The successful candidate will be responsible for providing technical expertise and project leadership to our Quality organization, ensuring compliance with regulatory requirements and industry standards. You will engage as a product quality expert with cross-functional teams, including Core Teams, Manufacturing, Quality Control, MSAT, Regulatory, and other departments.
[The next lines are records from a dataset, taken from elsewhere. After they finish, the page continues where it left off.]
(* ===== verification/TxFrame.v ===== *)
(** * Building frames to transmit ([nic/tx.c], lines 59-689, 691-713, 1249-1282, 2759-2913)

    A packet of the operating system becomes a frame of the air in two steps:
    [wf_xmit_frame_init] classifies it, finds its receiver and its cipher, and
    [wf_tx_msdu_to_mpdu] writes the 802.11 header, the fragments and the MIC
    into a transmit buffer.  A buffer is the bytes from [pbuf] on, which is
    aligned to 512 bytes, so that rounding an address to four rounds the
    offset. *)
From S2P Require Import Prelude SecTypes WdnTypes Wdn Mic Tkip Rx Reorder TxTypes.

Module TxFrame.
Import Reorder.

(** ** Priority *)

(** [do_set_qos]; [tos] is the type of service of the IP header. *)
Definition do_set_qos (tos : Z) (x : Xf.xmit_frame) : Xf.xmit_frame :=
  let user_priority := if Xf.ether_type x =? 0x0800 then Z.shiftr tos 5 else 0 in
  Xf.set_hdrlen WLAN_HDR_A3_QOS_LEN (Xf.set_priority (u8 user_priority) x).

Definition wf_chk_qos (acm_mask priority pad : Z) : Z :=
  if nz pad then
    if (priority =? 0) || (priority =? 3) then if nz (Z.land acm_mask (BIT 1)) then 1 else priority
    else if (priority =? 1) || (priority =? 2) then priority
    else if (priority =? 4) || (priority =? 5) then if nz (Z.land acm_mask (BIT 2)) then 0 else priority
    else if (priority =? 6) || (priority =? 7) then if nz (Z.land acm_mask (BIT 3)) then 5 else priority
    else priority
  else priority.

(** ** Cipher *)

(** [GET_ENCRY_ALGO]; an unknown algorithm leaves the field as it was. *)
Definition GET_ENCRY_ALGO (s : sec_info_st) (wdn : Wi.wdn_net_info_st) (encry_algo : Z) (bmcst : bool) : Z :=
  let a := dot11AuthAlgrthm s in
  if (a =? dot11AuthAlgrthm_Open) || (a =? dot11AuthAlgrthm_Shared) || (a =? dot11AuthAlgrthm_Auto)
  then u8 (dot11PrivacyAlgrthm s)
  else if a =? dot11AuthAlgrthm_8021X then
    if bmcst then u8 (dot118021XGrpPrivacy s) else u8 (Wi.dot118021XPrivacy wdn)
  else if a =? dot11AuthAlgrthm_WAPI then u8 (dot11PrivacyAlgrthm s)
  else encry_algo.

(** Bytes stored at the start of [iv]. *)
Definition iv_put (b iv : list Z) : list Z := b ++ drop (length b) iv.

(** The choice of the algorithm and of the key index; [None] is the refusal of
    a packet while the port is blocked. *)
Definition sec_select (nic : tx_nic) (wdn : Wi.wdn_net_info_st) (x : Xf.xmit_frame)
    : bool * Xf.xmit_frame :=
  let s := sec_info nic in
  if (dot11AuthAlgrthm s =? dot11AuthAlgrthm_8021X) && (Wi.ieee8021x_blocked wdn =? 1) then
    (Xf.ether_type x =? 0x888e, Xf.set_encrypt_algo _NO_PRIVACY_ x)
  else
    let x := Xf.set_encrypt_algo (GET_ENCRY_ALGO s wdn (Xf.encrypt_algo x) (Xf.bmcast x)) x in
    let a := dot11AuthAlgrthm s in
    let key_idx :=
      if (a =? dot11AuthAlgrthm_Open) || (a =? dot11AuthAlgrthm_Shared) || (a =? dot11AuthAlgrthm_Auto)
      then u8 (dot11PrivacyKeyIndex nic)
      else if a =? dot11AuthAlgrthm_8021X then
        if Xf.bmcast x then u8 (dot118021XGrpKeyid s) else 0
      else 0 in
    let x := Xf.set_key_idx key_idx x in
    (true,
     if ((Xf.encrypt_algo x =? _WEP40_) || (Xf.encrypt_algo x =? _WEP104_)) && (Xf.ether_type x =? 0x888e)
     then Xf.set_encrypt_algo _NO_PRIVACY_ x else x).

(** The IV and its packet number; the node's number moves on. *)
Definition sec_iv (nic : tx_nic) (wdn : Wi.wdn_net_info_st) (x : Xf.xmit_frame)
    : bool * Wi.wdn_net_info_st * Xf.xmit_frame :=
  let a := Xf.encrypt_algo x in
  let pn := Wi.dot11txpn wdn in
  let kidx := if Xf.bmcast x then Xf.key_idx x else 0 in
  if (a =? _WEP40_) || (a =? _WEP104_) then
    let '(b, pn) := Tkip.WEP_IV pn (Xf.key_idx x) in
    (true, Wi.set_dot11txpn pn wdn,
     Xf.set_iv (iv_put b (Xf.iv x)) (Xf.set_icv_len 4 (Xf.set_iv_len 4 x)))
  else if a =? _TKIP_ then
    let x := Xf.set_icv_len 4 (Xf.set_iv_len 8 x) in
    if negb (busetkipkey nic) then (false, wdn, x)
    else
      let '(b, pn) := Tkip.TKIP_IV pn kidx in
      (true, Wi.set_dot11txpn pn wdn,
       Xf.set_dot11tkiptxmickey (Wi.dot11tkiptxmickey wdn) (Xf.set_iv (iv_put b (Xf.iv x)) x))
  else if a =? _AES_ then
    let '(b, pn) := Tkip.AES_IV pn kidx in
    (true, Wi.set_dot11txpn pn wdn,
     Xf.set_iv (iv_put b (Xf.iv x)) (Xf.set_icv_len 8 (Xf.set_iv_len 8 x)))
  else (true, wdn, Xf.set_icv_len 0 (Xf.set_iv_len 0 x)).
Your primary focus will be on providing assessment, guidance, and/or requirements relating to product quality aspects to support the product lifecycle for both internal and external customers. Additionally, you will act as the main point of contact for major and critical investigations, ensuring all reports performed are scientifically sound and well written.

Key Responsibilities
  • Provide cross-functional quality leadership and support program deliverables for one or more products/molecules and associated ongoing life-cycle management activities.
  • Provide quality perspective, expertise, and decisions as Quality representative on product cross-functional teams.
  • Demonstrate success using compliance knowledge, creativity, and regulatory perspectives to solve problems, especially those associated with major and critical deviations.
  • Act as the Customer point of contact for quality oversight for one or more products at different stages of the product lifecycle.
  • Provide guidance and Quality input to GMP decision making for day-to-day operations.
  • Recognize key product quality risks and ensure timely escalation of identified risks to the right levels of the organization.
  • Lead Quality Core Team meetings, provide metrics, and discuss agenda topics with clients.
  • Provide technical expertise and recommendations relating to product quality and influence solutions.
  • Review and approve product-related deviations, change controls, CAPA, and product-specific GMP documentation (protocol, report, technical memo).
Requirements
  • Bachelor's degree in Life Sciences or Engineering required. A Master's degree is preferred.
  • Minimum 5+ years of experience in the biotechnology or pharma industry with experience in biologics, or 2+ years with a Master's degree.
  • Experience with client interfacing is preferred.
  • Knowledge of cGMP and US & international filing regulations, practices, and trends pertaining to the manufacture and testing of pharmaceuticals and/or biopharmaceuticals.
  • Must have experience writing, reviewing, approving, and managing GMP documentation and quality system events.
Salary Range

$83,920 - $115,390 per year, depending on qualifications and experience.

About AGC Biologics

AGC Biologics is a leading global biopharmaceutical Contract Development and Manufacturing Organization (CDMO) with a strong commitment to delivering the highest standard of service as we work side-by-side with our clients and partners, every step of the way. We provide world-class development and manufacture of mammalian and microbial-based therapeutic proteins, plasmid DNA (pDNA), messenger RNA (mRNA), viral vectors, and genetically engineered cells.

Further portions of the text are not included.